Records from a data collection
(* ===== verification/LoginScenarios.v ===== *)
(** * Scenarios: the login and logout pages

    Alice signs in through the form and is sent back to the authorization
    endpoint; she logs out and returns to her client. *)
From S2P Require Import Prelude GoTime GoText Encoding GoUrl GoDuration Hash Errors Domain Lockout PendingLogins.
From S2P Require Import World Run Metrics Store Exec StoreFacts Scope FileStore FileLaws Keys Password Jwt Totp.
From S2P Require Import Csrf Session AuthService Passkeys Account Authorize Redirects TokenService Http.
From S2P Require Import OidcHandlers LoginHandlers ClientForm AccountHandlers AdminHandlers AdminClients.
From S2P Require Import Sample TokenFacts AuthFacts SignIn OidcFacts LoginFacts AccountScope AccountFacts.
From S2P Require Import AdminFacts Scenarios AccessScenarios.
#[local] Open Scope Z_scope.
#[local] Open Scope go_scope.

Definition sample_login : LoginHandler := {|
  lh_auth := sample_auth; lh_wa := true; lh_forgotPasswordURL := "/forgot-password";
  lh_postLogout := Some sample_service |}.

Definition login_form : HttpRequest := post_request "/login"
  [(CSRFFormField, csrf_token); ("email", "alice@example.com"); ("password", "correct horse");
   ("return_url", "/authorize?client_id=web")] [(csrfHostCookieName, csrf_token)].

Lemma login_redirects_stay_witness :
  (run (Login_handler sample_login login_form) with_form).1 = Redirected "/authorize?client_id=web" StatusFound /\
  same_origin (Location "/login" "/authorize?client_id=web") = true.
Proof.
  assert (run (Login_handler sample_login login_form) with_form =
    (Redirected "/authorize?client_id=web" StatusFound, after (Login_handler sample_login login_form) with_form))
    as Hrun by (vm_compute; reflexivity).
  split; [by rewrite Hrun|].
  apply (login_redirects_stay sample_login login_form with_form (Login_handler sample_login) _ _ _ _
    ltac:(right; left) Hrun eq_refl).
  left. vm_compute. reflexivity.
Defined.

Definition logout_form : HttpRequest := post_request "/logout"
  [("client_id", "web"); ("post_logout_redirect_uri", "https://web/cb"); ("state", "s1")] browser.
Definition logged_out_world : World := after (Logout_handler sample_login logout_form) signed_in_world.
Definition sessions_of (w : World) : list Session :=
  match get CSessions (w_disk w) with FData rows => rows | _ => [] end.

Lemma logout_sound_witness :
  length (sessions_of signed_in_world) = 1%nat /\
  get CSessions (w_disk logged_out_world) = FData [] /\
  logout_target sample_login (parsed_lazily logout_form) signed_in_world "https://web/cb?state=s1".
Proof.
  assert (run (Logout_handler sample_login logout_form) signed_in_world =
    (Redirected "https://web/cb?state=s1" StatusFound, logged_out_world)) as Hrun by (vm_compute; reflexivity).
  destruct (logout_sound sample_login logout_form signed_in_world _ _ Hrun) as (_ & Hgone & url & Hresp & Htarget & _).
  split; [vm_compute; reflexivity|]. split.
  - assert (get CSessions (w_disk logged_out_world) = FData (other_sessions session_token (sessions_of signed_in_world)))
      as ->; [|vm_compute; reflexivity].
    apply Hgone; [vm_compute; reflexivity|vm_compute; discriminate|intros n Hn; reflexivity|vm_compute; reflexivity|].
    apply (bool_decide_eq_true_1 _). vm_compute. reflexivity.
  - injection Hresp as <-. exact Htarget.
Defined.

(** ** Scenarios: the account page

    Alice is at her account page.  A form that names Bob's session leaves it
    alone; a form that names her own session ends it. *)

Definition sample_page : AccountPageHandler := {|
  aph_auth := sample_auth; aph_wa := true; aph_account := Some sample_account; aph_audit := true |}.

Definition bob_session : Session := {|
  session_ID := "bob-session"; session_UserID := "bob"; session_CreatedAt := env_clock 0;
  session_ExpiresAt := Add (env_clock 0) (1 * Hour); session_UserAgent := ""; session_IPAddress := "";
  session_AMR := ["pwd"] |}.
Definition both_signed_in : World :=
  with_disk (set CSessions (FData (sessions_of signed_in_world ++ [bob_session])) (w_disk signed_in_world))
    signed_in_world.

Definition revoke_request (id : string) : HttpRequest :=
  let r := post_request ("/account/sessions/" +:+ id +:+ "/revoke") [(CSRFFormField, csrf_token)] browser in
  {| hr_Method := hr_Method r; hr_URL := hr_URL r; hr_body := hr_body r; hr_multipart := hr_multipart r;
     hr_header := hr_header r; hr_cookies := hr_cookies r; hr_RemoteAddr := hr_RemoteAddr r;
     hr_vars := [("sessionID", id)] |}.
Definition revoke_session (id : string) : Prog Response :=
  requireUser (RevokeSession sample_page) (revoke_request id).

Definition alices_or_not (x : Session) : bool :=
  negb (session_ID x ==? session_token) || (session_UserID x ==? "alice").

Lemma browser_is_alice id : cookie_of "alice" both_signed_in (revoke_request id).
Proof.
  intros value rows x Hv Hg Hx Hid.
  assert (first_value SessionCookieName (hr_cookies (revoke_request id)) = Some session_token) as Hcookie
    by reflexivity.
  rewrite Hcookie in Hv. apply (inj Some) in Hv as <-.
  assert (rows = sessions_of both_signed_in) as -> by (unfold sessions_of; by rewrite Hg).
  assert (forallb alices_or_not (sessions_of both_signed_in) = true) as Hall by (vm_compute; reflexivity).
  rewrite forallb_forall in Hall. apply list_elem_of_In, Hall in Hx. unfold alices_or_not in Hx.
  rewrite Hid, (bool_decide_eq_true_2 _ eq_refl) in Hx. exact (bool_decide_eq_true_1 _ Hx).
Qed.

(** Alice names Bob's session: it is not found, and it is there. *)
Definition after_bobs : World := after (revoke_session "bob-session") both_signed_in.

Lemma account_page_scoped_witness :
  (run (revoke_session "bob-session") both_signed_in).1
    = Redirected "/account?flash=Session+not+found" StatusFound /\
  kept CSessions session_ID session_UserID "alice" both_signed_in after_bobs /\
  sessions_of after_bobs = sessions_of signed_in_world ++ [bob_session].
Proof.
  split; [vm_compute; reflexivity|]. split.
  - refine (scope_sessions _ _ _ (account_page_scoped "alice" both_signed_in (revoke_request "bob-session")
      (browser_is_alice _) sample_page "POST" "/account/sessions/{sessionID}/revoke" _ _)).
    apply list_elem_of_In. unfold Account_Routes. cbn [map In]. right. right. left. reflexivity.
  - vm_compute. reflexivity.
Defined.

(** ** Signing out this very browser

    The page means to send a browser whose own session is revoked to the
    sign-in page, its cookies cleared.  It asks which session is the
    browser's only after the session is gone, so the browser is told that
    some session ended, and keeps its cookie. *)

Definition after_own : World := after (revoke_session session_token) both_signed_in.

Lemma own_session_is_not_noticed :
  (run (revoke_session session_token) both_signed_in).1
    = Redirected "/account?flash=Session+signed+out" StatusFound /\
  sessions_of after_own = [bob_session] /\
  w_out after_own = w_out both_signed_in.
Proof. split; [|split]; vm_compute; reflexivity. Qed.

(** ** Scenarios: the administration pages

    Carol is an administrator and signed in; so is Alice, who is none. *)

Definition carol : User := {|
  user_ID := "carol"; user_Email := "carol@example.com"; user_PasswordHash := alice_hash;
  user_DisplayName := "Carol"; user_GivenName := "Carol"; user_FamilyName := "C";
  user_Active := true; user_EmailVerified := true; user_Admin := true; user_TOTPSecret := "";
  user_TOTPLastStep := 0; user_RecoveryCodes := []; user_CreatedAt := 0; user_UpdatedAt := 0 |}.

Definition carol_session : Session := {|
  session_ID := "carol-session"; session_UserID := "carol"; session_CreatedAt := env_clock 0;
  session_ExpiresAt := Add (env_clock 0) (1 * Hour); session_UserAgent := ""; session_IPAddress := "";
  session_AMR := ["pwd"] |}.

Definition users_of (w : World) : list User :=
  match get CUsers (w_disk w) with FData rows => rows | _ => [] end.

Definition with_carol : World :=
  with_disk (set CUsers (FData (users_of signed_in_world ++ [carol]))
    (set CSessions (FData (sessions_of signed_in_world ++ [carol_session])) (w_disk signed_in_world)))
    signed_in_world.

Definition sample_admin : AdminConfig := NewAdminHandler {|
  ac_AuthService := sample_auth; ac_AccountService := sample_account; ac_KeyService := Some sample_keyService;
  ac_IssuerURL := "https://idp"; ac_KeyGracePeriod := 0; ac_GroupsClaim := ""; ac_AccessTokenTTL := 15 * Minute;
  ac_RefreshTokenTTL := 7 * 24 * Hour; ac_PlaygroundEnabled := false; ac_audit := true |}.

Definition carols : list (string * string) :=
  [(SessionCookieName, "carol-session"); (csrfHostCookieName, csrf_token)].

(** A form posted to the page of the user [id]. *)
Definition user_form_request (id : string) (form : Values) : HttpRequest :=
  let r := post_request ("/admin/users/" +:+ id) ((CSRFFormField, csrf_token) :: form) carols in
  {| hr_Method := hr_Method r; hr_URL := hr_URL r; hr_body := hr_body r; hr_multipart := hr_multipart r;
     hr_header := hr_header r; hr_cookies := hr_cookies r; hr_RemoteAddr := hr_RemoteAddr r;
     hr_vars := [("id", id)] |}.

(** ** Alice at the gate *)

Definition alice_at_dashboard : HttpRequest := get_request "/admin" "" browser.
Definition dashboard : Prog Response := requireAdmin (Dashboard sample_admin) alice_at_dashboard.

Lemma admin_gate_witness :
  (exists session user w1, session_live (Http.with_form [] alice_at_dashboard) with_carol w1 session user /\
     user_Admin user = true) \/
  (denied alice_at_dashboard (run dashboard with_carol).1 /\
   frame [NSessions] with_carol (run dashboard with_carol).2).
Proof.
  refine (admin_gate sample_admin "GET" "/" (requireAdmin (Dashboard sample_admin)) alice_at_dashboard
    with_carol _ _ _ _).
  - apply list_elem_of_In. left. reflexivity.
  - apply surjective_pairing.
Defined.

(** ** Carol and her own account

    The form carries no "admin" box, and "active" is ticked. *)

Lemma carol_stands : standing "carol" with_carol.
Proof.
  intros rows Hr. assert (rows = users_of with_carol) as -> by (unfold users_of; by rewrite Hr). split.
  - apply (bool_decide_eq_true_1 (unique_by user_ID (users_of with_carol))). vm_compute. reflexivity.
  - exists carol. split; [|by split_and!]. apply (bool_decide_eq_true_1 _). vm_compute. reflexivity.
Qed.

Definition is_carols (x : Session) : bool :=
  negb (session_ID x ==? "carol-session") || (session_UserID x ==? "carol").

Lemma carols_is_carol id form : cookie_of "carol" with_carol (user_form_request id form).
Proof.
  intros value rows x Hv Hg Hx Hid.
  assert (first_value SessionCookieName (hr_cookies (user_form_request id form)) = Some "carol-session") as Hcookie
    by reflexivity.
  rewrite Hcookie in Hv. apply (inj Some) in Hv as <-.
  assert (rows = sessions_of with_carol) as -> by (unfold sessions_of; by rewrite Hg).
  assert (forallb is_carols (sessions_of with_carol) = true) as Hall by (vm_compute; reflexivity).
  rewrite forallb_forall in Hall. apply list_elem_of_In, Hall in Hx. unfold is_carols in Hx.
  rewrite Hid, (bool_decide_eq_true_2 _ eq_refl) in Hx. exact (bool_decide_eq_true_1 _ Hx).
Qed.

Definition carols_form : HttpRequest :=
  user_form_request "carol" [("email", "carol@example.com"); ("active", "1")].
Definition carol_updates : Prog Response := requireAdmin (UpdateUser sample_admin) carols_form.
Definition after_carols : World := (run carol_updates with_carol).2.

Lemma admin_keeps_standing_witness :
  (run carol_updates with_carol).1 = Redirected "/admin/users/carol?flash=User+updated" StatusFound /\
  standing "carol" after_carols.
Proof.
  split; [vm_compute; reflexivity|].
  refine (admin_keeps_standing sample_admin "carol" "POST" "/users/{id}" _ carols_form with_carol _
    (carols_is_carol _ _) carol_stands).
  apply list_elem_of_In. unfold Admin_Routes, admin_handlers. cbn [map In]. do 5 right. left. reflexivity.
Defined.

(** ** Carol disables Alice *)

Definition alices_form : HttpRequest := user_form_request "alice" [("email", "alice@example.com")].
Definition carol_disables : Prog Response := UpdateUser sample_admin alices_form carol.
Definition after_alices : World := (run carol_disables with_carol).2.

Lemma user_disabled_sound_witness :
  sessions_of after_alices = [carol_session] /\
  disabled after_alices "alice" /\ shut_out with_carol after_alices "alice".
Proof.
  assert (run carol_disables with_carol = (updated_page alice, after_alices)) as Hrun by (vm_compute; reflexivity).
  split; [vm_compute; reflexivity|].
  destruct (user_disabled_sound sample_admin alices_form carol alice with_carol after_alices) as (_ & Hd & Hs).
  - exists (users_of with_carol). split; [|split]; vm_compute; reflexivity.
  - reflexivity.
  - vm_compute. reflexivity.
  - exact Hrun.
  - split; [exact Hd|]. apply Hs.
    + intros n Hn. reflexivity.
    + split; [|split]; eexists; vm_compute; reflexivity.
Defined.

(** ** The client form *)

Lemma lifetime_roundtrip_witness :
  ttlForm (5400 * Second) = "90m" /\ parseTTLField "90m" = (90 * Minute, "").
Proof. split; [vm_compute; reflexivity|]. exact (lifetime_roundtrip 5400 ltac:(lia) ltac:(vm_compute; discriminate)). Defined.

Definition client_form : Request := {|
  r_form := [("name", " Web "); ("redirect_uris", "https://web/cb"); ("access_token_ttl", "1h"); ("public", "1")];
  r_header := []; r_cookies := []; r_RemoteAddr := "192.0.2.1:1234" |}.
Definition new_client : Client := (applyClientForm client_form (blank_client "web" [] [])).2.

Lemma client_form_sound_witness :
  client_Scopes new_client = defaultClientScopes /\ client_AccessTokenTTL new_client = Hour /\
  client_Name new_client <> "" /\ (forall uri, uri ∈ client_RedirectURIs new_client -> registrable uri).
Proof.
  assert (applyClientForm client_form (blank_client "web" [] []) = ("", new_client)) as Hform
    by (vm_compute; reflexivity).
  destruct (client_form_sound client_form (blank_client "web" [] []) new_client Hform) as (_ & Hn & _ & Hu & _).
  split; [vm_compute; reflexivity|]. split; [vm_compute; reflexivity|]. by split.
Defined.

Exercise aim -
The lines above from the one containing "Definition logout_form : HttpRequest" through the one containing "Definition revoke_request (id" are to be set down exactly, and no others.

Answer area -
Definition logout_form : HttpRequest := post_request "/logout"
  [("client_id", "web"); ("post_logout_redirect_uri", "https://web/cb"); ("state", "s1")] browser.
Definition logged_out_world : World := after (Logout_handler sample_login logout_form) signed_in_world.
Definition sessions_of (w : World) : list Session :=
  match get CSessions (w_disk w) with FData rows => rows | _ => [] end.

Lemma logout_sound_witness :
  length (sessions_of signed_in_world) = 1%nat /\
  get CSessions (w_disk logged_out_world) = FData [] /\
  logout_target sample_login (parsed_lazily logout_form) signed_in_world "https://web/cb?state=s1".
Proof.
  assert (run (Logout_handler sample_login logout_form) signed_in_world =
    (Redirected "https://web/cb?state=s1" StatusFound, logged_out_world)) as Hrun by (vm_compute; reflexivity).
  destruct (logout_sound sample_login logout_form signed_in_world _ _ Hrun) as (_ & Hgone & url & Hresp & Htarget & _).
  split; [vm_compute; reflexivity|]. split.
  - assert (get CSessions (w_disk logged_out_world) = FData (other_sessions session_token (sessions_of signed_in_world)))
      as ->; [|vm_compute; reflexivity].
    apply Hgone; [vm_compute; reflexivity|vm_compute; discriminate|intros n Hn; reflexivity|vm_compute; reflexivity|].
    apply (bool_decide_eq_true_1 _). vm_compute. reflexivity.
  - injection Hresp as <-. exact Htarget.
Defined.

(** ** Scenarios: the account page

    Alice is at her account page.  A form that names Bob's session leaves it
    alone; a form that names her own session ends it. *)

Definition sample_page : AccountPageHandler := {|
  aph_auth := sample_auth; aph_wa := true; aph_account := Some sample_account; aph_audit := true |}.

Definition bob_session : Session := {|
  session_ID := "bob-session"; session_UserID := "bob"; session_CreatedAt := env_clock 0;
  session_ExpiresAt := Add (env_clock 0) (1 * Hour); session_UserAgent := ""; session_IPAddress := "";
  session_AMR := ["pwd"] |}.
Definition both_signed_in : World :=
  with_disk (set CSessions (FData (sessions_of signed_in_world ++ [bob_session])) (w_disk signed_in_world))
    signed_in_world.

Definition revoke_request (id : string) : HttpRequest :=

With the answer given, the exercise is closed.